### [BRIEF]
Work through the entries below and show every line in which "OutOfFuel" is found.

START RECORDS SHOWN

(** C5: one node, one holder.  While a claim is live, every sequence of claims,
    releases and reports that are not the holder's own, do not settle the
    node and do not override the holder leaves the claim exactly as it was, and
    any other caller who then asks for the node gets nothing but the holder's
    claim and leaves the board alone. Every journal append and every save of the
    sidecar may fail; what the calls read (the graph, the run state and the
    sidecar) is taken to be readable each time. *)
Theorem live_claim_exclusive `{Unicode} (b : Board) (ks : list Call) (node : string) (c : Claim)
    (Hclaim : f_Claims (b_claims b) !! node = Some c) (Hheld : c_Released c = false)
    (Hothers : Forall (λ k, call_now k < c_Expires c ∧ ends_hold (b_graph b) (c_Owner c) node (call_op k) = false) ks) :
  f_Claims (b_claims (run b ks)) !! node = Some c ∧
  ∀ io actor owner lease req now wall, trim_space owner ≠ c_Owner c → now < c_Expires c →
    ∃ r, ClaimNode io actor node owner lease req now wall (run b ks) = (run b ks, r) ∧
         match r with Ok r => cr_Claim r = Some c | Fail _ => True | Panic | OutOfFuel => False end.
Proof.
  destruct (run_keeps_hold _ _ _ _ Hclaim Hheld Hothers) as [Hkept _]. split; [done|].
  intros io actor owner lease req now wall Ho Hnow. apply claim_refused; [done| |done]. by apply Live_spec.
Qed.

Lemma live_claim_exclusive_witness :
  f_Claims (b_claims (run held_board rival_calls)) !! "a" = Some sample_claim ∧
  ∀ io actor owner lease req now wall, trim_space owner ≠ "ann" → now < 30 * minute →
    ∃ r, ClaimNode io actor "a" owner lease req now wall (run held_board rival_calls) = (run held_board rival_calls, r) ∧
         match r with Ok r => cr_Claim r = Some sample_claim | Fail _ => True | Panic | OutOfFuel => False end.
Proof.
  apply (live_claim_exclusive held_board rival_calls "a" sample_claim); [by vm_compute|done|].
  repeat constructor; by vm_compute.
Defined.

END RECORDS SHOWN

### [TASK RESPONSE]
         match r with Ok r => cr_Claim r = Some c | Fail _ => True | Panic | OutOfFuel => False end.
         match r with Ok r => cr_Claim r = Some sample_claim | Fail _ => True | Panic | OutOfFuel => False end.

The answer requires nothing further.